Quand le jardin d’Eden est visité de si près par les nez gastronomes, reste-t-il un espace aux parfums dédiés aux jeunes filles ? Pour faire prévaloir leur identité fruitière, ils mettent les bouchées doubles. Dans Amor Amor in a Flash, successeur lointain d’Anaïs Anaïs (le parfum mythique des adolescentes), Cacharel fait la surprise d’une attaque juteuse et corsée (pamplemousse et orange sanguine) arrondie par le cassis, qui nous transporte vers un abricot fourré de fleurs blanches. La cerise sur ce gâteau est signalétique : c’est un flacon en forme de pomme (d’amour). Cette bonne idée est partagée depuis longtemps par Lolita Lempicka, dont les flacons-pommes visent expressément les moins de 25 ans.
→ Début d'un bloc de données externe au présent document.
(** X7. Two accepted calls in flight complete in either order: each
    callback is invoked once, with the reply to its own request, in the
    order of the completions, and no request stays in flight. *)
Theorem concurrent_calls_do_not_mix h c1 c2 k1 k2 n n1 n2 r1 r2 :
  invoke h c1 (CbFunction k1) n = (Ret tt, n1) →
  invoke h c2 (CbFunction k2) n1 = (Ret tt, n2) →
  (∃ n3 n4,
     complete (S (length (pending n))) r2 n2 = (Ret tt, n3)
     ∧ complete (length (pending n)) r1 n3 = (Ret tt, n4)
     ∧ calls n4 = calls n ++ [(k2, reply c2 r2); (k1, reply c1 r1)]
     ∧ pending n4 = pending n)
  ∧ (∃ n3 n4,
       complete (length (pending n)) r1 n2 = (Ret tt, n3)
       ∧ complete (length (pending n)) r2 n3 = (Ret tt, n4)
       ∧ calls n4 = calls n ++ [(k1, reply c1 r1); (k2, reply c2 r2)]
       ∧ pending n4 = pending n).
Proof.
  intros H1 H2.
  destruct (request_of _ _ _ _ _ H1) as (s1 & I1 & R1).
  destruct (request_of _ _ _ _ _ H2) as (s2 & I2 & R2).
  rewrite I1 in H1. injection H1 as <-.
  rewrite I2 in H2. injection H2 as <-.
  assert (pending (issued (issued n s1) s2) = pending n ++ s1 :: [s2]) as P1
    by (cbn; by rewrite <- app_assoc).
  assert (pending (issued (issued n s1) s2) = (pending n ++ [s1]) ++ s2 :: [])
    as P2 by done.
  split.
  - destruct (R2 r2 _ _ _ P2) as (n3 & E3 & P3 & C3).
    rewrite length_app, Nat.add_1_r in E3. rewrite app_nil_r in P3.
    destruct (R1 r1 n3 (pending n) [] P3) as (n4 & E4 & P4 & C4).
    exists n3, n4. split; [done|]. split; [done|].
    rewrite C4, C3, app_nil_r in *. cbn. by rewrite <- app_assoc.
  - destruct (R1 r1 _ _ _ P1) as (n3 & E3 & P3 & C3).
    destruct (R2 r2 n3 (pending n) [] P3) as (n4 & E4 & P4 & C4).
    exists n3, n4. split; [done|]. split; [done|].
    rewrite C4, C3, app_nil_r in *. cbn. by rewrite <- app_assoc.
Qed.

Lemma concurrent_calls_do_not_mix_witness :
  ∃ n3 n4,
    complete 1 (Success (JStr "members"))
      (getMembers (JStr "d:cam:xyz") JNull (JNum 10) (CbFunction "members")
         (getMeeting (JStr "d:cam:xyz") (CbFunction "profile")
            no_traffic).2).2
    = (Ret tt, n3)
    ∧ complete 0 (Failure {| status := 401; responseText := "" |}) n3
      = (Ret tt, n4)
    ∧ calls n4 = [("members", [ArgNull; ArgData (JStr "members")]);
                  ("profile", [ArgError {| code := 401; msg := "" |}])]
    ∧ pending n4 = [].
Proof.
  exact (proj1 (concurrent_calls_do_not_mix ∅
                  (GetMeeting (JStr "d:cam:xyz"))
                  (GetMembers (JStr "d:cam:xyz") JNull (JNum 10))
                  "profile" "members" no_traffic _ _
                  (Failure {| status := 401; responseText := "" |})
                  (Success (JStr "members")) eq_refl eq_refl)).
Defined.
L’une de ses dernières compositions, l’Eau Jolie,  » évoque la délicatesse d’un sorbet cassis-poire-fleur de pêcher « . Les papilles battent la chamade devant cet intense dessert vanillé, aéré de fleurs gourmandes. Voilà des parfums qui invitent à consommer les fruits sur un mode nouveau, sans épluchures ni pépins. On s’étonnerait presque que les trois Extraits de parfum (1932, Beige et Jersey) sortis par Chanel le mois dernier ne citent directement aucun fruit. Fidèles à la  » parfumerie abstraite  » de Jacques Polge, les parfumeurs les ont sans doute jugés trop figuratifs. Hommage à la joaillerie de Coco Chanel, leur Extrait 1932 n’en rafraîchit pas moins son jasmin velouté avec un discret accord poire-pamplemousse. Incontournables, donc, les fruits se glissent dans (presque) tous les parfums. Le plus ancien dessert de l’humanité a de beaux jours devant lui !

PAR JACQUES BRUNEL / PHOTOS : BENJAMIN BOUCHET / STYLISME : JULIE NIVERT

 » Les parfumeurs disposent des mêmes ingrédients que les chefs pour créer des compositions uniques.  »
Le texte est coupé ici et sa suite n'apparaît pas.